Please restate, word for word, the lines below that begin at the one with "match c with CObj _" and end at the one with "[schema.values], so a loop". Leave out all other lines.
(RECORDS SUPPLIED Opens)
(** * The Crud data-access class of the module template

    A shallow embedding of [class Crud] (tools/templates/module/client-react/
    index.tsx, second document of the file) together with the properties the
    specification states about it.

    The class talks to three things it does not own: the caller's argument
    objects (plain JavaScript objects, mutated in place by [create] and
    [update]), the knex query builder with the database behind it, and a few
    helper libraries (humps, graphql-parse-fields, ./helpers).  The argument
    objects live in a heap of cells addressed by location, so that aliasing
    and in-place mutation are visible; the database and the libraries are the
    fields of an environment record [Env]; every method is a function in a
    state-and-exception monad over the heap, the store and the list of
    statements issued so far. *)

From Stdlib Require Import Ascii.
From stdpp Require Import gmap strings list.

#[local] Set Warnings "-clear-no-such-hyp".

Local Open Scope string_scope.
Local Open Scope list_scope.

(** ** JavaScript values and objects *)

Definition loc := positive.

(** Numbers are integers here: ids, counts, limits and ranks. *)
Inductive value :=
| VUndefined
| VNull
| VBool (b : bool)
| VNum (n : Z)
| VStr (s : string)
| VRef (l : loc).
Arguments VRef l%_positive.

#[global] Instance value_eq_dec : EqDecision value.
Proof. solve_decision. Defined.

(** [if (v)], [a && b]: the falsy values are undefined, null, false, 0
    and the empty string. *)
Definition truthy (v : value) : bool :=
  match v with
  | VUndefined | VNull => false
  | VBool b => b
  | VNum n => negb (n =? 0)%Z
  | VStr s => negb (String.eqb s "")
  | VRef _ => true
  end.

(** [a === b]: without NaN and signed zeros, strict equality of two values
    of this type is their equality (references are equal when they are the
    same location). *)
Definition strict_eq (a b : value) : bool := bool_decide (a = b).

(** The own properties of an object, in insertion order. *)
Abbreviation props := (list (string * value)).

Fixpoint prop_lookup (k : string) (o : props) : option value :=
  match o with
  | [] => None
  | (k', v) :: o' => if String.eqb k k' then Some v else prop_lookup k o'
  end.

(** [o[k]] *)
Definition prop_get (k : string) (o : props) : value :=
  default VUndefined (prop_lookup k o).

(** [o[k] = v]: an existing property keeps its place, a new one goes last. *)
Fixpoint prop_set (k : string) (v : value) (o : props) : props :=
  match o with
  | [] => [(k, v)]
  | (k', v') :: o' =>
      if String.eqb k k' then (k, v) :: o' else (k', v') :: prop_set k v o'
  end.

(** [delete o[k]] *)
Fixpoint prop_delete (k : string) (o : props) : props :=
  match o with
  | [] => []
  | (k', v') :: o' =>
      if String.eqb k k' then prop_delete k o' else (k', v') :: prop_delete k o'
  end.

(** [has(o, k)] of lodash: an own property named [k] exists. *)
Definition prop_has (k : string) (o : props) : bool :=
  bool_decide (is_Some (prop_lookup k o)).

(** A heap cell is a plain object or an array.  An array has its elements
    and, as every JavaScript object, may carry named properties of its own.
    Only own named properties are read by name: the keys Crud uses are
    schema field names, [create], [update], [delete], [id], [id_in] and the
    foreign-key name. *)
Inductive cell :=
| CObj (o : props)
| CArr (elems : list value) (o : props).

Definition cell_props (c : cell) : props :=
  match c with CObj o => o | CArr _ o => o end.

Definition cell_with_props (c : cell) (o : props) : cell :=
  match c with CObj _ => CObj o | CArr es _ => CArr es o end.

Abbreviation heap := (gmap loc cell).

(** What a library that copies its argument on the spot (decamelizeKeys,
    knex bindings) sees of a value: the value itself when primitive, the
    properties of the object or the elements of the array it refers to. *)
Inductive snap :=
| SPrim (v : value)
| SObj (o : props)
| SArr (elems : list value).

Definition snapshot (h : heap) (v : value) : snap :=
  match v with
  | VRef l =>
      match h !! l with
      | Some (CObj o) => SObj o
      | Some (CArr es _) => SArr es
      | None => SPrim VUndefined
      end
  | _ => SPrim v
  end.

(** ** Schemas

    A schema has a name and field descriptors by key; a descriptor has a
    type and the [sortBy] and [searchText] flags.  A type is a scalar, a
    schema ([type.isSchema]) or an array literal such as [[Comment]]
    ([type.constructor === Array]).  [schema.keys()] enumerates the keys of
    [schema.values], so a loop
    [for (const key of schema.keys()) { const value = schema.values[key]; .. }]
    is a loop over the (key, descriptor) pairs of [s_fields]. *)
Inductive FieldType :=
| TScalar (n : string)
| TSchema (s : Schema)
| TArray (elem : FieldType)
with Schema :=
| MkSchema (s_name : string) (s_fields : list (string * FieldDesc))
with FieldDesc :=
| MkField (f_type : FieldType) (f_sortBy : bool) (f_searchText : bool).
(* ===================================================================== *)
(* webgl-play: the builtin GLSL catalogue (types, functions, operators), *)
(* the location extraction for JavaScript runtime errors, and the        *)
(* document store, embedded from the JavaScript sources.                 *)
(*                                                                       *)
(* The file has three parts: the program (the catalogue module, the two  *)
(* error methods of the application, the store over IndexedDB, the       *)
(* syntax-tree dumper, the relative dates and the delayed save), the     *)
(* definitions used to state its properties, and the properties.         *)
(* ===================================================================== *)

From Stdlib Require Import ZArith QArith Qround Ascii String.
From stdpp Require Import gmap strings list fin_maps sorting pretty.

Open Scope string_scope.
Open Scope list_scope.
(** * JBsn backend server (server.js): metadata store and upload/delete lifecycle

    A shallow embedding of [server.js]: the JSON-file database helpers
    ([db.read], [db.write], [db.addFile], [db.getFiles], [db.getFileById],
    [db.deleteFile], [db.getStats]), the multer configuration ([storage],
    [fileFilter], [limits]) and the upload and delete routes.

    Conventions of the embedding.
    - JavaScript numbers that hold counters, sizes and instants are [Z]: a
      number of the model is a double with an integer value. Sums are
      rounded as doubles are ([JS.round_double]): they are exact up to 2^53.
    - JavaScript strings are [string]; a character stands for one code unit
      below 256.
    - [uploadDate] holds the instant in milliseconds since the epoch; the
      program keeps it as [toISOString()] text and reads it back with
      [new Date(text)], which returns the same instant.
    - The effects of the program (the database file, the upload directory,
      the clock, exceptions) are threaded through the monad [M].
    - Paths are relative to [__dirname]. The disk holds the database
      file, the files of the map [disk], and the directories [fs.is_directory]
      lists; the text of [files.json] is not a value of the model.
    - [express], [multer] (with busboy), [path], [fs] and [crypto] are
      libraries the server calls: the functions it uses are modelled after
      their documentation, and the MD5 digest is a parameter ([md5_hex]). *)

From Stdlib Require Import ZArith Ascii Bool Lia Sorted Permutation.
From Stdlib Require Import DecimalString DecimalPos.
From stdpp Require Import base option list gmap strings.

Local Open Scope Z_scope.

(** ** The JavaScript runtime functions the server calls *)

Module JS.

Definition code (c : ascii) : Z := Z.of_nat (nat_of_ascii c).

Definition between (lo hi : Z) (c : ascii) : bool :=
  (lo <=? code c) && (code c <=? hi).

Fixpoint map_chars (f : ascii -> ascii) (s : string) : string :=
  match s with
  | EmptyString => EmptyString
  | String c s' => String (f c) (map_chars f s')
  end.

Fixpoint all_chars (p : ascii -> bool) (s : string) : bool :=
  match s with
  | EmptyString => true
  | String c s' => p c && all_chars p s'
  end.

(** [String.prototype.toLowerCase] on a code unit below 256: the letters
    A-Z and the capital letters of Latin-1 (192 to 222 but 215, the
    multiplication sign) have their small letter 32 further. *)
Definition lower (c : ascii) : ascii :=
  if between 65 90 c || (between 192 222 c && negb (code c =? 215))
  then ascii_of_nat (nat_of_ascii c + 32) else c.

Definition toLowerCase (s : string) : string := map_chars lower s.

(** The double nearest to the integer [x], ties to the even significand.
    Every integer up to 2^53 in absolute value is a double; beyond, the
    doubles between 2^e and 2^(e+1) are the multiples of 2^(e-52). Integers
    beyond the largest double are outside the model. *)
Definition round_double (x : Z) : Z :=
  if Z.abs x <=? 2 ^ 53 then x
  else
    let ulp := 2 ^ (Z.log2 (Z.abs x) - 52) in
    let q := x / ulp in
    let r := x mod ulp in
    if 2 * r <? ulp then q * ulp
    else if ulp <? 2 * r then (q + 1) * ulp
    else if Z.even q then q * ulp else (q + 1) * ulp.

(** [a + b] on numbers. *)
Definition add (a b : Z) : Z := round_double (a + b).

(** The value [n++] leaves in [n]: [n + 1], which is never below [n] when
    [n] is a double; [Z.max] keeps it so for a [Z] that is no double. *)
Definition incr (n : Z) : Z := Z.max n (add n 1).

(** [String(n)] for a safe integer (below 2^53 in absolute value): its
    decimal digits. Numbers from 1e21 are printed with an exponent, which
    this function does not do. *)
Definition Number_toString (n : Z) : string :=
  NilZero.string_of_int (Z.to_int n).

(** [parseInt(s)] with no radix: leading white space, an optional sign,
    an optional [0x] prefix, then the longest prefix of digits, rounded to
    a double; [None] is [NaN]. White space below 256 is 9 to 13, the space
    and the no-break space (160). *)
Definition is_space (c : ascii) : bool :=
  between 9 13 c || (code c =? 32) || (code c =? 160).

Fixpoint trimStart (s : string) : string :=
  match s with
  | String c s' => if is_space c then trimStart s' else s
  | EmptyString => EmptyString
  end.

Definition digit_value (radix : Z) (c : ascii) : option Z :=
  let v := if between 48 57 c then code c - 48
           else if between 97 122 c then code c - 87
           else if between 65 90 c then code c - 55
           else radix in
  if v <? radix then Some v else None.

Fixpoint digits_prefix (radix : Z) (s : string) (acc : option Z) : option Z :=
  match s with
  | String c s' =>
      match digit_value radix c with
      | Some v =>
          digits_prefix radix s'
            (Some (match acc with Some a => a * radix + v | None => v end))
      | None => acc
      end
  | EmptyString => acc
  end.

Definition strip_sign (s : string) : Z * string :=
  match s with
  | String "-"%char r => (-1, r)
  | String "+"%char r => (1, r)
  | _ => (1, s)
  end.

Definition strip_radix (s : string) : Z * string :=
  match s with
  | String "0"%char (String "x"%char r) => (16, r)
  | String "0"%char (String "X"%char r) => (16, r)
  | _ => (10, s)
  end.

Definition parseInt (s : string) : option Z :=
  let '(sign, s1) := strip_sign (trimStart s) in
  let '(radix, s2) := strip_radix s1 in
  match digits_prefix radix s2 None with
  | Some n => Some (round_double (sign * n))
  | None => None
  end.

(** [Date.prototype.toISOString] of an instant given in milliseconds
    since the epoch: [YYYY-MM-DDTHH:mm:ss.sssZ], with a signed six digit
    year outside 0..9999. *)
Definition digit (d : Z) : ascii :=
  match d with
  | 0 => "0" | 1 => "1" | 2 => "2" | 3 => "3" | 4 => "4"
  | 5 => "5" | 6 => "6" | 7 => "7" | 8 => "8" | _ => "9"
  end%char.

Fixpoint pad (width : nat) (n : Z) : string :=
  match width with
  | O => EmptyString
  | S k => pad k (n / 10) +:+ String (digit (n mod 10)) EmptyString
  end.

Definition msPerDay : Z := 86400000.

(** Year, month and day of a day number counted from 1970-01-01. *)
Definition civil (days : Z) : Z * Z * Z :=
  let z := days + 719468 in
  let era := z / 146097 in
  let doe := z - era * 146097 in
  let yoe := (doe - doe / 1460 + doe / 36524 - doe / 146096) / 365 in
  let doy := doe - (365 * yoe + yoe / 4 - yoe / 100) in
  let mp := (5 * doy + 2) / 153 in
  let d := doy - (153 * mp + 2) / 5 + 1 in
  let m := if mp <? 10 then mp + 3 else mp - 9 in
  let y := yoe + era * 400 + (if m <=? 2 then 1 else 0) in
  (y, m, d).

Definition year_text (y : Z) : string :=
  if (0 <=? y) && (y <=? 9999) then pad 4 y
  else (if y <? 0 then "-" else "+") +:+ pad 6 (Z.abs y).

Definition toISOString (t : Z) : string :=
  let '(y, m, d) := civil (t / msPerDay) in
  let ms := t mod msPerDay in
  year_text y +:+ "-" +:+ pad 2 m +:+ "-" +:+ pad 2 d +:+ "T"
    +:+ pad 2 (ms / 3600000) +:+ ":" +:+ pad 2 (ms / 60000 mod 60) +:+ ":"
    +:+ pad 2 (ms / 1000 mod 60) +:+ "." +:+ pad 3 (ms mod 1000) +:+ "Z".

(** [Array.prototype.findIndex]: the index of the first element that
    satisfies [p], or [-1]. *)
Fixpoint findIndex_from {A} (p : A -> bool) (l : list A) (i : Z) : Z :=
  match l with
  | [] => -1
  | x :: l' => if p x then i else findIndex_from p l' (i + 1)
  end.

Definition findIndex {A} (p : A -> bool) (l : list A) : Z :=
  findIndex_from p l 0.

(** [array.splice(index, 1)]: the removed elements and what is left of
    the array. *)
Definition splice1 {A} (index : Z) (l : list A) : list A * list A :=
  let i := Z.to_nat index in
  (firstn 1 (skipn i l), firstn i l ++ skipn (S i) l).

(** [Array.prototype.sort(cmp)]: a stable sort (ECMAScript 2019); [x]
    goes after [y] when [cmp x y > 0]. *)
Fixpoint sort_insert {A} (cmp : A -> A -> Z) (x : A) (l : list A) : list A :=
  match l with
  | [] => [x]
  | y :: l' => if cmp x y >? 0 then y :: sort_insert cmp x l' else x :: l
  end.

Fixpoint sort {A} (cmp : A -> A -> Z) (l : list A) : list A :=
  match l with
  | [] => []
  | x :: l' => sort_insert cmp x (sort cmp l')
  end.

End JS.

(** ** Node's [path] module (POSIX flavour) *)

Module path.

Definition slash : ascii := "/"%char.
Definition dot : ascii := "."%char.

Fixpoint drop_slashes (l : list ascii) : list ascii :=
  match l with
  | c :: l' => if Ascii.eqb c slash then drop_slashes l' else l
  | [] => []
  end.

Fixpoint take_segment (l : list ascii) : list ascii :=
  match l with
  | c :: l' => if Ascii.eqb c slash then [] else c :: take_segment l'
  | [] => []
  end.

(** On a reversed name: the characters after the last dot (still
    reversed) and the ones before it. *)
Fixpoint split_dot (l : list ascii) : option (list ascii * list ascii) :=
  match l with
  | [] => None
  | c :: l' =>
      if Ascii.eqb c dot then Some ([], l')
      else match split_dot l' with
           | Some (e, before) => Some (c :: e, before)
           | None => None
           end
  end.

(** [path.extname(p)]: from the last dot of the last segment of [p] to
    its end; empty when that segment has no dot, starts with its only
    dot, or is [..]. *)
Definition extname (p : string) : string :=
  let base := take_segment (drop_slashes (rev (String.list_ascii_of_string p))) in
  match split_dot base with
  | None => EmptyString
  | Some (e, before) =>
      match before with
      | [] => EmptyString
      | _ :: _ =>
          if bool_decide (base = [dot; dot]) then EmptyString
          else String.string_of_list_ascii (dot :: rev e)
      end
  end.

(** The segments of a path, between its slashes. *)
Fixpoint segments (p : string) : list string :=
  match p with
  | EmptyString => [EmptyString]
  | String c p' =>
      if Ascii.eqb c slash then EmptyString :: segments p'
      else match segments p' with
           | segment :: rest => String c segment :: rest
           | [] => [String c EmptyString]
           end
  end.

(** [normalizeString]: empty segments and [.] are dropped, [..] takes the
    segment before it away, or stays when there is none to take and the
    path is relative. [res] holds the segments kept, the last one first. *)
Fixpoint resolve (allowAboveRoot : bool) (segs res : list string) : list string :=
  match segs with
  | [] => rev res
  | segment :: segs' =>
      if String.eqb segment EmptyString || String.eqb segment "."
      then resolve allowAboveRoot segs' res
      else if String.eqb segment ".." then
        match res with
        | last :: res' =>
            if String.eqb last ".."
            then resolve allowAboveRoot segs' (segment :: res)
            else resolve allowAboveRoot segs' res'
        | [] => resolve allowAboveRoot segs' (if allowAboveRoot then [segment] else [])
        end
      else resolve allowAboveRoot segs' (segment :: res)
  end.

Fixpoint join_segments (segs : list string) : string :=
  match segs with
  | [] => EmptyString
  | [segment] => segment
  | segment :: segs' => segment +:+ "/" +:+ join_segments segs'
  end.

Definition isAbsolute (p : string) : bool :=
  match p with
  | String c _ => Ascii.eqb c slash
  | EmptyString => false
  end.

Fixpoint trailingSeparator (p : string) : bool :=
  match p with
  | EmptyString => false
  | String c EmptyString => Ascii.eqb c slash
  | String _ p' => trailingSeparator p'
  end.

(** [path.normalize(p)]. *)
Definition normalize (p : string) : string :=
  if String.eqb p EmptyString then "."
  else
    let res := join_segments (resolve (negb (isAbsolute p)) (segments p) []) in
    if String.eqb res EmptyString
    then (if isAbsolute p then "/" else if trailingSeparator p then "./" else ".")
    else (if isAbsolute p then "/" else EmptyString) +:+ res
           +:+ (if trailingSeparator p then "/" else EmptyString).
(** [app.post('/api/newsletter', ...)]: [fault] is the error [pool.query]
    raises, if any.  Reading [email] off a body that is [undefined] or [null]
    throws before anything is answered. *)
Definition newsletter (fault : option string) (body : jsval) : subscription :=
  match get_prop body "email" with
  | inl _ => {| nl_response := None; nl_inserted := [] |}
  | inr v =>
      let email := normalized_email v in
      if negb (test email_pattern email)
      then {| nl_response := Some (400%nat, failure_body "Invalid email");
              nl_inserted := [] |}
      else
        match fault with
        | None =>
            {| nl_response := Some (200%nat, JObj [("ok", JBool true)]);
               nl_inserted := [email] |}
        | Some _ =>
            {| nl_response :=
                 Some (500%nat, failure_body "Failed to subscribe");
               nl_inserted := [email] |}
        end
  end.
End Newsletter.

(** The characters of a string. *)
Definition chars (s : string) : list ascii := list_ascii_of_string s.

(** A list that does not begin with white space. *)
Definition no_lead (s : list ascii) : Prop :=
  match s with
  | c :: _ => is_space c = false
  | [] => True
  end.

(** ** More examples *)

(** A second order under the address of [new_user_cart]. *)
Definition returning_cart : jsval :=
  JObj [("email", JStr "new@example.com"); ("phone", JStr "333");
        ("items", JArr [by_id 2 (jnum 1)])].

(** Two units of the variant 2, 20 in all, with the fixed coupon of 30. *)
Definition clamped_cart : jsval :=
  JObj [("items", JArr [by_id 2 (jnum 2)]); ("couponCode", JStr "FLAT30")].

(** A quantity that is no number. *)
Definition worded_cart : jsval :=
  JObj [("items", JArr [by_id 1 (JStr "two")])].


(** A connection that is lost once the transaction is open: every later call
    on it rejects. *)
Definition lost_after_begin : nat -> option string :=
  fun n => if Nat.eqb n 0 then None else Some "Connection lost".

(** A store that is down when the transaction is opened. *)
Definition down_at_begin : nat -> option string :=
  fun n => if Nat.eqb n 0 then Some "Connection lost" else None.
(** The row appended to [clt_data] for a key, before the z-score. *)
Definition average (cl_pops : cl_pops_t) (cl_id : cl_key) (ident : string)
    (e : entry) : result clt_row :=
  let parts := PyStr.split "-" ident in
  c <- PyStr.item 0 parts ;;
  n <- PyStr.item 1 parts ;;
  r <- PyStr.item 2 parts ;;
  let f := Pandas.float_of_int (frac_pr e) in
  pop <- get_key cl_id cl_pops ;;
  Ok (mk_clt_row c n r ident
        (sum_score e / f) (sum_vdw e / f) (sum_elec e / f)
        (sum_desolv e / f) (sum_bsa e / f)
        (f / Pandas.float_of_int pop) 0).

Fixpoint averages (cl_pops : cl_pops_t) (cl_id : cl_key)
    (d : Dict.t string entry) : result (list clt_row) :=
  match d with
  | [] => Ok []
  | (ident, e) :: d' =>
      row <- average cl_pops cl_id ident e ;;
      rows <- averages cl_pops cl_id d' ;;
      Ok (row :: rows)
  end.

Definition set_z (row : clt_row) (z : float) : clt_row :=
  mk_clt_row (c_chain row) (c_resnum row) (c_resname row) (full_resname row)
    (avg_score row) (avg_vdw row) (avg_elec row) (avg_desolv row)
    (avg_bsa row) (frac_pres row) z.

(** [add_zscores(df_scan_clt, 'delta_score')] on the rows. *)
Definition with_zscores (rows : list clt_row) : list clt_row :=
  map (fun p => set_z (fst p) (snd p))
    (combine rows (add_zscores (map avg_score rows))).

(** The order of [sort_values(by=['chain', 'resnum'])]: both columns hold
    strings, which compare by code point. *)
Definition row_le (a b : clt_row) : bool :=
  match String.compare (c_chain a) (c_chain b) with
  | Lt => true
  | Gt => false
  | Eq => String.leb (c_resnum a) (c_resnum b)
  end.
(RECORDS SUPPLIED Closes)
ANSWER BELOW ▸
  match c with CObj _ => CObj o | CArr es _ => CArr es o end.

Abbreviation heap := (gmap loc cell).

(** What a library that copies its argument on the spot (decamelizeKeys,
    knex bindings) sees of a value: the value itself when primitive, the
    properties of the object or the elements of the array it refers to. *)
Inductive snap :=
| SPrim (v : value)
| SObj (o : props)
| SArr (elems : list value).

Definition snapshot (h : heap) (v : value) : snap :=
  match v with
  | VRef l =>
      match h !! l with
      | Some (CObj o) => SObj o
      | Some (CArr es _) => SArr es
      | None => SPrim VUndefined
      end
  | _ => SPrim v
  end.

(** ** Schemas

    A schema has a name and field descriptors by key; a descriptor has a
    type and the [sortBy] and [searchText] flags.  A type is a scalar, a
    schema ([type.isSchema]) or an array literal such as [[Comment]]
    ([type.constructor === Array]).  [schema.keys()] enumerates the keys of
    [schema.values], so a loop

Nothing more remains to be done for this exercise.